▸ TASK BRIEF
Transcribe, word for word, every record in the data below.

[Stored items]
§ §

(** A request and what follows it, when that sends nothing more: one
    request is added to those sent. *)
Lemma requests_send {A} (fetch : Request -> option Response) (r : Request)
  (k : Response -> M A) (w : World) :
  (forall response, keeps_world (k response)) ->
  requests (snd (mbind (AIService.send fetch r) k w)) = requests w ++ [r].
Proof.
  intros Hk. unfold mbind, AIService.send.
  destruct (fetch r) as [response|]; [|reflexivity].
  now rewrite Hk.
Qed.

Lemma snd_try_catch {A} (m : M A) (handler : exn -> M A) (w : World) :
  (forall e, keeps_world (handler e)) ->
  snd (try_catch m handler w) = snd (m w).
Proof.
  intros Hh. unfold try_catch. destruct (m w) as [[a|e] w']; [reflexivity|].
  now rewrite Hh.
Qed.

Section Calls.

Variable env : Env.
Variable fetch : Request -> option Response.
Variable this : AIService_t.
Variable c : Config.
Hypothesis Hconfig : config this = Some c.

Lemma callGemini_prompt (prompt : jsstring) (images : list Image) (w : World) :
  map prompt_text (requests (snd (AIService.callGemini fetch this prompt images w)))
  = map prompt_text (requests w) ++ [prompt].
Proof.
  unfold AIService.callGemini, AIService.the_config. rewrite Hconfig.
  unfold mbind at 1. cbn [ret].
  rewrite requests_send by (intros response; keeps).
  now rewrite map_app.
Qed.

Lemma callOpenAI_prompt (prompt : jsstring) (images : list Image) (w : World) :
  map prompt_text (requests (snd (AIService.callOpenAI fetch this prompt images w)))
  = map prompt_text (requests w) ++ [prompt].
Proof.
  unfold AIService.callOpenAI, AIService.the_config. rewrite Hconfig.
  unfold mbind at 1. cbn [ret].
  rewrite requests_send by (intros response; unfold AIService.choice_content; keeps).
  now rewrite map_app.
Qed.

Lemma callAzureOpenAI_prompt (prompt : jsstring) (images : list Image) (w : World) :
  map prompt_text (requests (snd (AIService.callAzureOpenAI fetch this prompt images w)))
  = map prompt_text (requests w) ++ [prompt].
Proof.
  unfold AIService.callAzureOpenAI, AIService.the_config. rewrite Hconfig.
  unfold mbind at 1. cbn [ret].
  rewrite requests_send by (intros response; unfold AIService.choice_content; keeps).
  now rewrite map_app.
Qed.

§ §

▸ ANSWER FOR THIS EXERCISE
(** A request and what follows it, when that sends nothing more: one
    request is added to those sent. *)
Lemma requests_send {A} (fetch : Request -> option Response) (r : Request)
  (k : Response -> M A) (w : World) :
  (forall response, keeps_world (k response)) ->
  requests (snd (mbind (AIService.send fetch r) k w)) = requests w ++ [r].
Proof.
  intros Hk. unfold mbind, AIService.send.
  destruct (fetch r) as [response|]; [|reflexivity].
  now rewrite Hk.
Qed.

Lemma snd_try_catch {A} (m : M A) (handler : exn -> M A) (w : World) :
  (forall e, keeps_world (handler e)) ->
  snd (try_catch m handler w) = snd (m w).
Proof.
  intros Hh. unfold try_catch. destruct (m w) as [[a|e] w']; [reflexivity|].
  now rewrite Hh.
Qed.

Section Calls.

Variable env : Env.
Variable fetch : Request -> option Response.
Variable this : AIService_t.
Variable c : Config.
Hypothesis Hconfig : config this = Some c.

Lemma callGemini_prompt (prompt : jsstring) (images : list Image) (w : World) :
  map prompt_text (requests (snd (AIService.callGemini fetch this prompt images w)))
  = map prompt_text (requests w) ++ [prompt].
Proof.
  unfold AIService.callGemini, AIService.the_config. rewrite Hconfig.
  unfold mbind at 1. cbn [ret].
  rewrite requests_send by (intros response; keeps).
  now rewrite map_app.
Qed.

Lemma callOpenAI_prompt (prompt : jsstring) (images : list Image) (w : World) :
  map prompt_text (requests (snd (AIService.callOpenAI fetch this prompt images w)))
  = map prompt_text (requests w) ++ [prompt].
Proof.
  unfold AIService.callOpenAI, AIService.the_config. rewrite Hconfig.
  unfold mbind at 1. cbn [ret].
  rewrite requests_send by (intros response; unfold AIService.choice_content; keeps).
  now rewrite map_app.
Qed.

Lemma callAzureOpenAI_prompt (prompt : jsstring) (images : list Image) (w : World) :
  map prompt_text (requests (snd (AIService.callAzureOpenAI fetch this prompt images w)))
  = map prompt_text (requests w) ++ [prompt].
Proof.
  unfold AIService.callAzureOpenAI, AIService.the_config. rewrite Hconfig.
  unfold mbind at 1. cbn [ret].
  rewrite requests_send by (intros response; unfold AIService.choice_content; keeps).
  now rewrite map_app.
Qed.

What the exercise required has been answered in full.